▶ **DIRECTIONS FOR THIS TASK**
Nothing below is to be printed except the lines between the line holding "again from the" and the line holding "x, handleReady o", inclusive, each exactly as it appears.

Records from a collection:

• • • • • • •

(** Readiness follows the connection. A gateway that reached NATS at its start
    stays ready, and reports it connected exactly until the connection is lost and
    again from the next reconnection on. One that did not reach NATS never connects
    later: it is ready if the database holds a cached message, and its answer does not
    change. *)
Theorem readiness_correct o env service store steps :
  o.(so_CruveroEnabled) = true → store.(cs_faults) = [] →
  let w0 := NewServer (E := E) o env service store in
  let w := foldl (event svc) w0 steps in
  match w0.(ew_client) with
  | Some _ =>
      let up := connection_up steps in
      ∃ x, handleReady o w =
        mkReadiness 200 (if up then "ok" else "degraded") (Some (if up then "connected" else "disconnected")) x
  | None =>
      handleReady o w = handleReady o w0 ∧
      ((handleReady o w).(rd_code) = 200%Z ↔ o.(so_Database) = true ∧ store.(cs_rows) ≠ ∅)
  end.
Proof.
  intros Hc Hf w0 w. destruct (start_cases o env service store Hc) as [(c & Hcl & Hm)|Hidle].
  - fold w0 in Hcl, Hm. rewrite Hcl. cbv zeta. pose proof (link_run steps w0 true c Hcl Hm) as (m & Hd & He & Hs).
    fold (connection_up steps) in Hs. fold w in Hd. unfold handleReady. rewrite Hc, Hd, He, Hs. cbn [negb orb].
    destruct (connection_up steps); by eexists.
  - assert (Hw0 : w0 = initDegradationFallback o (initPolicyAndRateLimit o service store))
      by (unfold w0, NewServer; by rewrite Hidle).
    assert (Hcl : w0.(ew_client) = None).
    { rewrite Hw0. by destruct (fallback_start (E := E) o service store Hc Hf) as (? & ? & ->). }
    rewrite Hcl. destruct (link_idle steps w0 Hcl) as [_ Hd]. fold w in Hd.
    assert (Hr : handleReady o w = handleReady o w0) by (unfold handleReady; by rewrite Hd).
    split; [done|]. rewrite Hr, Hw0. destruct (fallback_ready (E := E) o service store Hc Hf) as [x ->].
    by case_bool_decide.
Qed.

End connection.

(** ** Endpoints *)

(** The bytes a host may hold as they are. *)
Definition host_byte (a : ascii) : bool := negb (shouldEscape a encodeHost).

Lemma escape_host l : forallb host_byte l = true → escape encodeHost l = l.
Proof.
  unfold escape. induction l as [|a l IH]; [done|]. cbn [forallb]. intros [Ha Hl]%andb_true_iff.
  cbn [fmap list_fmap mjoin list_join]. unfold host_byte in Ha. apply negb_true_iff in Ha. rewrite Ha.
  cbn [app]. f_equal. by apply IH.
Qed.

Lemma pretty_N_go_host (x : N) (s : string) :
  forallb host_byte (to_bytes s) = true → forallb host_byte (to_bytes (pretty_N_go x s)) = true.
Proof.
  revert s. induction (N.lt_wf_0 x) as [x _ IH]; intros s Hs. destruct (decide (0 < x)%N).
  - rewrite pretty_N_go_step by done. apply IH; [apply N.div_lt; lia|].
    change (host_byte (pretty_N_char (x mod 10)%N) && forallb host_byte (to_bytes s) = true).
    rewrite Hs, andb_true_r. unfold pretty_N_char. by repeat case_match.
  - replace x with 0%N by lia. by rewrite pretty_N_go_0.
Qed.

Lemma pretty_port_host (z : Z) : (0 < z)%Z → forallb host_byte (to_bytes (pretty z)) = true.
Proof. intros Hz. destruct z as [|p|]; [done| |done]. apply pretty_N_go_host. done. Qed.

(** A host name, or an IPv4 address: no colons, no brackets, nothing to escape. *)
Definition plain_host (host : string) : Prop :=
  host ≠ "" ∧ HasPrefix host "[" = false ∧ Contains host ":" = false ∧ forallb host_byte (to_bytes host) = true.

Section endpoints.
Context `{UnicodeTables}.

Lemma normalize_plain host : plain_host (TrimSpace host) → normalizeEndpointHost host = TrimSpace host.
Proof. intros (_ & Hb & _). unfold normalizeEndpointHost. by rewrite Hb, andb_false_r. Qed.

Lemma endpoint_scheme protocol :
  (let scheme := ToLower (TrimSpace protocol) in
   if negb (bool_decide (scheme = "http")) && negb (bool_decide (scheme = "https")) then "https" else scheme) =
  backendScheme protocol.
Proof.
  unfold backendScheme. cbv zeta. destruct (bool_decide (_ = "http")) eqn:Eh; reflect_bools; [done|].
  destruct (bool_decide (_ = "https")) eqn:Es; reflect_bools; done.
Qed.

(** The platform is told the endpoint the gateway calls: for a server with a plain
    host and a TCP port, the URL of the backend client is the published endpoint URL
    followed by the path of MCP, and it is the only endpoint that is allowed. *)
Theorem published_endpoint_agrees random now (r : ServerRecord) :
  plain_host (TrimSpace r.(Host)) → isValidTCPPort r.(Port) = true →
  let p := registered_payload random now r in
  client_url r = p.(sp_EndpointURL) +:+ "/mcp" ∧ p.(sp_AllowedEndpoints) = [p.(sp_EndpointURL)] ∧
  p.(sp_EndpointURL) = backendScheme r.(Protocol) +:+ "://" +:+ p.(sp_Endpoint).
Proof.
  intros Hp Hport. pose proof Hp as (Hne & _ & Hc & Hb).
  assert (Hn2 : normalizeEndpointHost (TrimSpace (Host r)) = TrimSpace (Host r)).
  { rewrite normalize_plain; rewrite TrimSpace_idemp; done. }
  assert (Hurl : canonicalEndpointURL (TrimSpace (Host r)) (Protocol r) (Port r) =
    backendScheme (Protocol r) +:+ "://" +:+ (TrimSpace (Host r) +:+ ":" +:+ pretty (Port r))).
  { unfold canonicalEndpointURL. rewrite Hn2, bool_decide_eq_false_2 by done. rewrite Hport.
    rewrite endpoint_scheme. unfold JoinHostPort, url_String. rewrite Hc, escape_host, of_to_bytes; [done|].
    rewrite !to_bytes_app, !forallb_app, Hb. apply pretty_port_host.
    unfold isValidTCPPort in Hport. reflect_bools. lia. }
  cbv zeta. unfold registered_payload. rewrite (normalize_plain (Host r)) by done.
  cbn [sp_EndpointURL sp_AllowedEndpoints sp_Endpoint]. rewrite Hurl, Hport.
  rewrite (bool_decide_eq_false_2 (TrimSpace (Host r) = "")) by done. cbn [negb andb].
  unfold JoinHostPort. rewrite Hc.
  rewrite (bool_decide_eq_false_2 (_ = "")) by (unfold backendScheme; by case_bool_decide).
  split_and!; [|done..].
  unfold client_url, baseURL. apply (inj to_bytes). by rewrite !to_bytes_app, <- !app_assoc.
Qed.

• • • • • • •

▶ **ANSWER TO THE PROBLEM**
    again from the next reconnection on. One that did not reach NATS never connects
    later: it is ready if the database holds a cached message, and its answer does not
    change. *)
Theorem readiness_correct o env service store steps :
  o.(so_CruveroEnabled) = true → store.(cs_faults) = [] →
  let w0 := NewServer (E := E) o env service store in
  let w := foldl (event svc) w0 steps in
  match w0.(ew_client) with
  | Some _ =>
      let up := connection_up steps in
      ∃ x, handleReady o w =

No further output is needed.